Perhaps you would like to reconsider?

Sheffield city skyline showing city centre'Picture by Gerard Binks
Sheffield city skyline showing city centre'Picture by Gerard Binks
Have your say

In response to Ms B Denby, ‘Shame on our council planners’, Friday, November 20, 2015, I would like to ask her, after she has sacked all the planners, to whom she would turn in order for Sheffield City Council to carry out its statutory duty to execute and enforce the complicated planning laws of this country?

I ask because she would be sacking my husband who studied at university for three years full-time and two years part-time to gain the academic qualifications to do his job, and has worked in local authority planning departments for more than 20 years.

It is an unenviable task to interpret planning laws in a sensitive and competent way to ensure that developments in our city meet the needs of residents and businesses now and in the future.

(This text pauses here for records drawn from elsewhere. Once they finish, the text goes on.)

(* ===== verification/Mkfs.v ===== *)
(** * The tool that builds the disk image (mkfs/mkfs.c)

    The image is a file of sectors; a sector that has never been written
    cannot be read.  The host is a parameter: whether the image can be opened,
    which sectors of it fail, and for each file to copy what open() and the
    read()s of it return.  The host stores integers in little-endian order.
    perror() and the assertions end the program; what it prints is not kept. *)

From S2P Require Import Prelude Abi Riscv Memory KState KMonad Spinlock Kalloc Vm Proc Printf Sleeplock Bio Log Fs.

Definition NINODES : Z := 200.
Definition FSSIZE : Z := 2000.
Definition nbitmap : Z := FSSIZE / BPB + 1.
Definition ninodeblocks : Z := NINODES / IPB + 1.
Definition nlog : Z := LOGBLOCKS + 1.
Definition nmeta : Z := 2 + nlog + ninodeblocks + nbitmap.
Definition nblocks : Z := FSSIZE - nmeta.

Definition xshort (x : Z) : Z := of_bytes [u8 x; u8 (Z.shiftr x 8)].
Definition xint (x : Z) : Z := of_bytes [u8 x; u8 (Z.shiftr x 8); u8 (Z.shiftr x 16); u8 (Z.shiftr x 24)].

(** The super block that main() fills in. *)
Definition sb : superblock :=
  mk_superblock FSMAGIC (xint FSSIZE) (xint nblocks) (xint NINODES) (xint nlog) (xint 2) (xint (2 + nlog))
    (xint (2 + nlog + ninodeblocks)).

Definition sb_bytes : list Z :=
  concat (map (bytes_of 4) [sb_magic sb; sb_size sb; sb_nblocks sb; sb_ninodes sb; sb_nlog sb; sb_logstart sb; sb_inodestart sb; sb_bmapstart sb]).

(** [struct dinode] and its 64 bytes. *)
Record dinode := mk_dinode {
  d_type : Z;
  d_major : Z;
  d_minor : Z;
  d_nlink : Z;
  d_size : Z;
  d_addrs : list Z;
}.

Definition set_d_size (v : Z) (d : dinode) : dinode := mk_dinode (d_type d) (d_major d) (d_minor d) (d_nlink d) v (d_addrs d).
Definition set_d_addr (i v : Z) (d : dinode) : dinode :=
  mk_dinode (d_type d) (d_major d) (d_minor d) (d_nlink d) (d_size d) (zupd (d_addrs d) i v).

Definition dinode_bytes (d : dinode) : list Z :=
  bytes_of 2 (d_type d) ++ bytes_of 2 (d_major d) ++ bytes_of 2 (d_minor d) ++ bytes_of 2 (d_nlink d) ++
  bytes_of 4 (d_size d) ++ concat (map (bytes_of 4) (d_addrs d)).

Definition bytes_dinode (bs : list Z) : dinode :=
  mk_dinode (s16 (get_half bs 0)) (s16 (get_half bs 2)) (s16 (get_half bs 4)) (s16 (get_half bs 6)) (get_word bs 8)
    (map (fun j => get_word bs (12 + 4 * Z.of_nat j)) (seq 0 13)).

(** ** The program's state *)

Record mst := mk_mst { m_img : gmap Z (list Z); m_freeinode : Z; m_freeblock : Z }.

(** How the program ends before its last line: die() or a failed assertion. *)
Inductive stop := Died (msg : string) | Failed (what : string).

Definition M (A : Type) : Type := mst -> (A * mst) + stop.
#[export] Instance M_ret : MRet M := fun A a s => inl (a, s).
#[export] Instance M_bind : MBind M := fun A B f m s =>
  match m s with
  | inl (a, s') => f a s'
  | inr e => inr e
  end.

Definition die {A} (msg : string) : M A := fun _ => inr (Died msg).
Definition fail {A} (what : string) : M A := fun _ => inr (Failed what).
Definition assert_that (b : bool) (what : string) : M unit := if b then mret tt else fail what.

(** [freeblock++] and [freeinode++]. *)
Definition take_block : M Z := fun s => inl (m_freeblock s, mk_mst (m_img s) (m_freeinode s) (u32 (m_freeblock s + 1))).
Definition take_inode : M Z := fun s => inl (m_freeinode s, mk_mst (m_img s) (u32 (m_freeinode s + 1)) (m_freeblock s)).

Definition set_freeblock (b : Z) : M unit := fun s => inl (tt, mk_mst (m_img s) (m_freeinode s) b).
Definition get_freeblock : M Z := fun s => inl (m_freeblock s, s).

Definition zeroes : list Z := replicate (Z.to_nat BSIZE) 0.

Section Mkfs.
Variable opens : bool.
Variable bad : Z -> bool.
Variable host : list Z -> option (list (list Z)).

Definition wsect (sec : Z) (buf : list Z) : M unit := fun s =>
  if bad sec then die "write" s
  else inl (tt, mk_mst (<[sec := buf]> (m_img s)) (m_freeinode s) (m_freeblock s)).

Definition rsect (sec : Z) : M (list Z) := fun s =>
  if bad sec then die "read" s else
  match m_img s !! sec with
  | Some buf => inl (buf, s)
  | None => die "read" s
  end.

Definition winode (inum : Z) (d : dinode) : M unit :=
  let bn := IBLOCK inum sb in
  buf ← rsect bn;
  wsect bn (put_bytes buf (64 * (inum mod IPB)) (dinode_bytes d)).

Definition rinode (inum : Z) : M dinode :=
  buf ← rsect (IBLOCK inum sb);
  mret (bytes_dinode (take 64 (drop (Z.to_nat (64 * (inum mod IPB))) buf))).

Definition ialloc (type : Z) : M Z :=
  inum ← take_inode;
  winode inum (mk_dinode (xshort type) 0 0 (xshort 1) (xint 0) (replicate 13 0)) ;;
  mret inum.

Definition balloc (used : Z) : M unit :=
  assert_that (used <? BPB) "used < BPB" ;;
  wsect (sb_bmapstart sb) (fold_left (fun buf i => bit_set buf (Z.of_nat i)) (seq 0 (Z.to_nat used)) zeroes).

(** The block for [fbn] of a file with indirect block [ind], allocated if
    there is none. *)
Definition indirect_block (ind fbn : Z) : M Z :=
  indirect ← rsect ind;
  let o := 4 * (fbn - NDIRECT) in
  indirect ← (if get_word indirect o =? 0 then
                b ← take_block;
                let indirect := put_word indirect o (xint b) in
                wsect ind indirect ;;
                mret indirect
              else mret indirect);
  mret (xint (get_word indirect o)).

Definition file_block (din : dinode) (fbn : Z) : M (dinode * Z) :=
  if fbn <? NDIRECT then
    din ← (if xint (znth 0 (d_addrs din) fbn) =? 0 then b ← take_block; mret (set_d_addr fbn (xint b) din) else mret din);
    mret (din, xint (znth 0 (d_addrs din) fbn))
  else
    din ← (if xint (znth 0 (d_addrs din) NDIRECT) =? 0 then b ← take_block; mret (set_d_addr NDIRECT (xint b) din) else mret din);
    x ← indirect_block (xint (znth 0 (d_addrs din) NDIRECT)) fbn;
    mret (din, x).

(** The loop of iappend(): each turn copies at least a byte. *)
Fixpoint iappend_loop (fuel : nat) (din : dinode) (off : Z) (p : list Z) : M (dinode * Z) :=
  match p, fuel with
  | [], _ => mret (din, off)
  | _, O => fail "fuel"
  | _, S fuel' =>
      let fbn := off / BSIZE in
      assert_that (fbn <? MAXFILE) "fbn < MAXFILE" ;;
      '(din, x) ← file_block din fbn;
      let n1 := Z.min (Z.of_nat (length p)) ((fbn + 1) * BSIZE - off) in
      buf ← rsect x;
      wsect x (put_bytes buf (off - fbn * BSIZE) (take (Z.to_nat n1) p)) ;;
      iappend_loop fuel' din (u32 (off + n1)) (drop (Z.to_nat n1) p)
  end.

Definition iappend (inum : Z) (p : list Z) : M unit :=
  din ← rinode inum;
  '(din, off) ← iappend_loop (length p) din (xint (d_size din)) p;
  winode inum (set_d_size (xint off) din).

Fixpoint mfor {A} (l : list A) (body : A -> M unit) : M unit :=
  match l with
  | [] => mret tt
  | x :: l' => body x ;; mfor l' body
  end.

(** The name of a file in the image: without "user/" and a leading underscore. *)
Definition strip_dir (arg : list Z) : list Z := if bool_decide (take 5 arg = chars "user/") then drop 5 arg else arg.
Definition strip_mark (name : list Z) : list Z := match name with c :: name' => if c =? 95 then name' else name | [] => [] end.

(** One turn of the loop over the files. *)
Definition add_file (rootino : Z) (arg : list Z) : M unit :=
  let shortname := strip_dir arg in
  assert_that (bool_decide (47 ∉ shortname)) "index(shortname, '/') == 0" ;;
  match host arg with
  | None => die "open"
  | Some chunks =>
      let shortname := strip_mark shortname in
      assert_that (bool_decide (length shortname <= DIRSIZ)%nat) "strlen(shortname) <= DIRSIZ" ;;
      inum ← ialloc T_FILE;
      iappend rootino (mk_dirent (xshort inum) (lstrncpy shortname DIRSIZ)) ;;
      mfor chunks (iappend inum)
  end.

(** main(), for the arguments after the program's name. *)
Definition mkfs_main (argv : list (list Z)) : M unit :=
  match argv with
  | [] => die "Usage"
  | _ :: files =>
      if negb opens then die "open" else
      set_freeblock nmeta ;;
      mfor (seq 0 (Z.to_nat FSSIZE)) (fun i => wsect (Z.of_nat i) zeroes) ;;
      wsect 1 (put_bytes zeroes 0 sb_bytes) ;;
      rootino ← ialloc T_DIR;
      assert_that (rootino =? ROOTINO) "rootino == ROOTINO" ;;
      iappend rootino (mk_dirent (xshort rootino) (chars "." ++ replicate 13 0)) ;;
      iappend rootino (mk_dirent (xshort rootino) (chars ".." ++ replicate 12 0)) ;;
      mfor files (add_file rootino) ;;
      din ← rinode rootino;
      let off := (xint (d_size din) / BSIZE + 1) * BSIZE in
      winode rootino (set_d_size (xint off) din) ;;
      used ← get_freeblock;
      balloc used
  end.
End Mkfs.

(** The variables as the program starts, over an empty image. *)
Definition mkfs_start : mst := mk_mst ∅ 1 0.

If someone buys a residential property and wishes to turn it into a house of multiple occupancy many things are taken into consideration before a decision is made, including all objections from members of the public.

Ultimately though, it is an amalgamation of national laws, local policies, impact on neighbourhoods and the expertise of our planners that result in a planning application being granted or rejected.

Unfortunately there is no law protecting NIMBYism!

I, too, have objected to planning applications in my neighbourhood and been disappointed that permission has been subsequently granted.

I did not think that it called for the dismissal of a group of highly educated, dedicated council officers.

This is a democratic process, carried out whatever ideological persuasion you lean towards.

Think how much better your neighbourhood would be if there were no planners in the city at all. There would be no-one to stop your neighbour building an extension covering the entire plot, with windows directly overlooking your property. There would be no-one to prevent them turning outbuildings into living accommodation with scant regard for the infrastructure of vital services like power and sewage. That would certainly ‘stink’!

The application you refer to falls well within the policy of limiting houses in multiple occupation to 20 per cent of the total residencies. The publicly available planning committee report states that the area has 9 per cent of such housing. This is hardly ‘swamping’ the area, is it?

Perhaps you would like to reconsider ‘sacking the lot’ of them?